Prompt
Look through the data below. Collect every line where the word "stale" occurs.
Records provided: Begin
Lemma writes_flush ns : ∀ s, inv s → state_ s = kDisconnecting → shut s = false →
  content (outputBuffer_ s) ≠ [] → Forall (λ n, 0 < n) ns → total ns = zlen (content (outputBuffer_ s)) →
  ∃ s', writes s ns = Ok s' ∧ shut s' = true ∧ sent s' = accepted s ∧ accepted s' = accepted s.
Proof.
  induction ns as [|n ns IH]; intros s Hi Hst Hsh Hne Hpos Ht.
  { destruct Hne. apply zlen_zero_inv. by rewrite <-Ht. }
  apply Forall_cons in Hpos as [Hn Hpos]. simpl in Ht.
  assert (Htot : 0 <= total ns ∧ (ns ≠ [] → 0 < total ns)).
  { clear -Hpos. induction Hpos as [|m ns Hm _ [IH1 IH2]]; simpl; [split; [lia|done]|]. split; lia. }
  destruct (handleWrite_flush s n Hi Hst Hsh) as (s1 & E1 & H1 & Hs1 & Ha & Hc & Hsh1); [lia|].
  simpl. rewrite E1. simpl.
  assert (Hl : zlen (content (outputBuffer_ s1)) = total ns).
  { rewrite Hc. unfold zlen in *. rewrite length_drop. lia. }
  destruct ns as [|m ns].
  - simpl in Hl. apply zlen_zero_inv in Hl. rewrite bool_decide_eq_true_2 in Hsh1 by done.
    exists s1. split_and!; try done. rewrite <-Ha. by rewrite (c_stream s1 H1), Hl, app_nil_r.
  - assert (Hne1 : content (outputBuffer_ s1) ≠ []).
    { intros Ec. rewrite Ec, zlen_nil in Hl. destruct Htot as [_ Htot]. specialize (Htot ltac:(done)). lia. }
    rewrite bool_decide_eq_false_2 in Hsh1 by done.
    destruct (IH s1 H1 Hs1 Hsh1 Hne1 Hpos (eq_sym Hl)) as (s' & E' & ? & ? & ?).
    exists s'. split_and!; congruence.
Qed.


(** C37: two ways to take a connection down fail an assertion: destroying it
    while it is shutting down and still watched (as the destructor of a server
    does), and destroying it after [startRead] ran on the closed connection. *)
Theorem connection_teardown_hazards fd wc hw l s :
  reached fd wc hw l s →
  (state_ s = kDisconnecting → isNoneEvent (channel_ s) = false → connectDestroyed s = Err AssertFailed)
  ∧ (state_ s = kDisconnected → connectDestroyed (startReadInLoop s) = Err AssertFailed).
Proof.
  intros Hr%reached_inv. split; intros E.
  - intros Hn. unfold connectDestroyed, connected, channel_remove.
    rewrite bool_decide_eq_false_2 by (by rewrite E). by rewrite Hn.
  - unfold startReadInLoop, isReading. rewrite (c_none s Hr) by (by right). change (has 0 kReadEvent) with false.
    rewrite orb_true_r. unfold connectDestroyed, connected, channel_remove. simpl.
    rewrite bool_decide_eq_false_2 by (by rewrite E). unfold isNoneEvent. simpl.
    by rewrite (c_none s Hr) by (by right).
Qed.

(** ** Witnesses *)

Module Witness.

Definition get (d : Conn) (r : res Conn) : Conn := match r with Ok s => s | Err _ => d end.
Definition blank : Conn :=
  mkConn kConnecting true (newChannel 5) (mkBuffer [] 0 0) (mkBuffer [] 0 0) 0 false false [] 0 false [] [] [] [] [].
(** A connection that sends two bytes, of which the kernel takes one, and shuts down. *)
Definition hello : bytes := ["h"; "i"]%char.
Definition s0 : Conn := get blank (newTcpConnection 5 true true).
Definition s1 : Conn := get blank (step s0 OpEstablish).
Definition s2 : Conn := get blank (step s1 (OpSend true hello (WOk 1))).
Definition s3 : Conn := get blank (step s2 (OpShutdown true)).
Definition ops : list op := [OpEstablish; OpSend true hello (WOk 1); OpShutdown true].

Lemma s0_new : newTcpConnection 5 true true = Ok s0.
Proof. vm_compute. reflexivity. Qed.

Lemma legal_run_cons s o s' l : legal s o → step s o = Ok s' → legal_run s' l → legal_run s (o :: l).
Proof. intros Ho E Hl. split; [done|]. intros s'' E'. rewrite E in E'. by injection E' as <-. Qed.

Lemma conn_ops_legal : legal_run s0 ops.
Proof.
  apply (legal_run_cons _ _ s1); [vm_compute; reflexivity..|].
  apply (legal_run_cons _ _ s2); [|vm_compute; reflexivity|].
  { intros _. split; [split; [|vm_compute; reflexivity]|]; [split|]; vm_compute; discriminate. }
  apply (legal_run_cons _ _ s3); [exact I|vm_compute; reflexivity|exact I].
Qed.

Lemma ops_run : run s0 ops = Ok s3.
Proof. vm_compute. reflexivity. Qed.

Lemma s3_reached : reached 5 true true ops s3.
Proof. exists s0. split; [apply s0_new|]. split; [apply conn_ops_legal|apply ops_run]. Qed.

End Witness.



Lemma connection_teardown_hazards_witness :
  reached 5 true true Witness.ops Witness.s3 ∧ connectDestroyed Witness.s3 = Err AssertFailed.
Proof.
  split; [apply Witness.s3_reached|].
  destruct (connection_teardown_hazards 5 true true Witness.ops Witness.s3 Witness.s3_reached) as [H _].
  apply H; vm_compute; reflexivity.
Defined.
Lemma retry_ok fd s : holding fd s → ∃ s', retry fd s = Ok s' ∧ inv s' ∧ state_ s' = kDisconnected.
Proof.
  intros H. assert (Hi : inv (setState kDisconnected (close fd s))).
  { apply (close_ok fd (setState kDisconnected s)); [by apply holding_state|done]. }
  unfold retry. simpl. destruct (connect_ s); [|eauto].
  pose proof Hi as [I1 I2 I3 I4 [I5 I5'] I6]. destruct H as [Hw Hr Ht Hs Hd Hk]. simpl in I5'.
  rewrite I5'. pose proof (backoff_bounds (length (armed s))) as Hb.
  unfold i32. rewrite guard_or_true; [|unfold kInitRetryDelayMs, kMaxRetryDelayMs in Hb; unfold in_i32; bsolve; lia].
  simpl. eexists. split; [reflexivity|]. split; [|done]. rewrite backoff_succ. split; try done.
  - assert (Hc : count FStartInLoop s = 0%nat) by done.
    change (busy _) with 0%nat. unfold count. simpl. fold (count FStartInLoop s). rewrite Ht, Hc. simpl. lia.
  - pose proof (delays_arm s Hd) as Hd'. simpl in Hd'. by rewrite <-I5'.
Qed.

Lemma connecting_ok fd s : holding fd s → channel_ s = None → ∃ s', connecting fd s = Ok s' ∧ inv s'.
Proof.
  intros [Hw Hr Ht Hs Hd Hk] Hc. unfold connecting. simpl. rewrite Hc, bool_decide_eq_true_2 by done. simpl.
  eexists. split; [reflexivity|]. unfold count, stale in *. rewrite Hc in Hr. split; try done.
  - unfold count. simpl. rewrite Ht, Hs. simpl. lia.
Qed.

Lemma create_ok fd s : inv s → state_ s = kDisconnected → timers s = [] → count FStartInLoop s = 0%nat →
  0 <= fd → ∃ s', createNonblockingOrDie fd s = Ok s' ∧ holding fd s' ∧ state_ s' = kDisconnected
    ∧ channel_ s' = channel_ s.
Proof.
  intros [I1 I2 I3 I4 I5 I6] Hst Ht Hc Hf. unfold createNonblockingOrDie.
  rewrite guard_or_true by (by apply Z.leb_le). simpl. eexists. split; [reflexivity|]. split; [|done].
  assert (Hw : watched s = None).
  { destruct (watched s) eqn:E; [|done]. destruct I1 as [I1 _]. rewrite I1 in Hst; done. }
  split; try done. simpl. rewrite sockets_snoc, I6, Hw. done.
Qed.

(** Entering it. *)
Lemma remove_ok s : inv s → state_ s = kConnecting →
  ∃ fd s', removeAndResetChannel s = Ok (fd, s') ∧ holding fd s' ∧ state_ s' = kConnecting.
Proof.
  intros [I1 I2 I3 I4 I5 I6] Hst. apply I1 in Hst as Hw. unfold watched, removeAndResetChannel in *.
  destruct (channel_ s) as [c|] eqn:Ec; [|done]. destruct (addedToLoop_ c) eqn:Ea; [|done].
  simpl. eexists _, _. split; [reflexivity|]. split; [|done].
  unfold busy in I3. rewrite Hst in I3. rewrite bool_decide_eq_false_2 in I3 by done. split; try done.
  - rewrite count_queue. unfold stale in I2. rewrite Ec, Ea in I2.
    change (count FResetChannel (set_channel _ s)) with (count FResetChannel s). by rewrite I2.
  - simpl. apply length_zero_iff_nil. lia.
  - rewrite count_queue. change (count FStartInLoop (set_channel _ s)) with (count FStartInLoop s). simpl. lia.
Qed.

(** ** Operations preserve the invariant *)

(** Nothing is under way and the next attempt may begin. *)
Definition ready (s : Connector) : Prop :=
  state_ s = kDisconnected ∧ timers s = [] ∧ count FStartInLoop s = 0%nat ∧ channel_ s = None.

Lemma connect_ok e s : inv s → ready s → 0 <= sockfd e → ∃ s', connect e s = Ok s' ∧ inv s'.
Proof.
  intros Hi (Hst & Ht & Hc & Hch) Hf. destruct (create_ok (sockfd e) s Hi Hst Ht Hc Hf) as (s1 & E & Hh & Hs1 & Hc1).
  unfold connect. rewrite E. simpl. destruct (mem _ _).
  { apply connecting_ok; [done|congruence]. }
  destruct (mem _ _).
  { destruct (retry_ok _ s1 Hh) as (s' & ? & ? & _). eauto. }
  eexists. split; [reflexivity|]. apply close_ok; [done|congruence].
Qed.

Lemma startInLoop_ok e s : inv s → ready s → 0 <= sockfd e → ∃ s', startInLoop e s = Ok s' ∧ inv s'.
Proof.
  intros Hi Hr Hf. unfold startInLoop. rewrite (proj1 Hr), bool_decide_eq_true_2 by done. simpl.
  destruct (connect_ s); [by apply connect_ok|eauto].
Qed.

Lemma inv_connect b s : inv s → inv (set_connect b s).
Proof. by intros []. Qed.

Lemma connector_start_ok b e s : inv s → ready s → 0 <= sockfd e → ∃ s', start b e s = Ok s' ∧ inv s'.
Proof.
  intros Hi Hr Hf. unfold start. destruct b.
  { apply startInLoop_ok; [by apply inv_connect|done|done]. }
  eexists. split; [reflexivity|]. destruct Hr as (Hst & Ht & Hc & Hch), Hi as [I1 I2 I3 I4 I5 I6].
  split; try done.
  - rewrite count_queue. simpl. change (count FResetChannel (set_connect true s)) with (count FResetChannel s).
    rewrite I2. unfold stale. simpl. lia.
  - rewrite count_queue. simpl. change (count FStartInLoop (set_connect true s)) with (count FStartInLoop s).
    unfold busy. simpl. rewrite Hst, Ht, Hc. simpl. lia.
Qed.

Lemma restart_ok e s : inv s → state_ s = kConnected → channel_ s = None → 0 <= sockfd e →
  ∃ s', restart e s = Ok s' ∧ inv s'.
Proof.
  intros [I1 I2 I3 I4 I5 I6] Hst Hch Hf. unfold restart. apply startInLoop_ok; [|split|done].
  - unfold busy in I3. rewrite Hst in I3. rewrite bool_decide_eq_false_2 in I3 by done. split; try done.
    + change (watched _) with (watched s). simpl. unfold watched. by rewrite Hch.
    + unfold busy. simpl. change (count FStartInLoop _) with (count FStartInLoop s). lia.
  - done.
  - unfold busy in I3. rewrite Hst in I3. rewrite bool_decide_eq_false_2 in I3 by done.
    split_and!; [|change (count FStartInLoop _) with (count FStartInLoop s); lia|done].
    apply length_zero_iff_nil. simpl. lia.
Qed.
Records provided: End
Answer to the exercise
  eexists. split; [reflexivity|]. unfold count, stale in *. rewrite Hc in Hr. split; try done.
  - rewrite count_queue. unfold stale in I2. rewrite Ec, Ea in I2.
    rewrite I2. unfold stale. simpl. lia.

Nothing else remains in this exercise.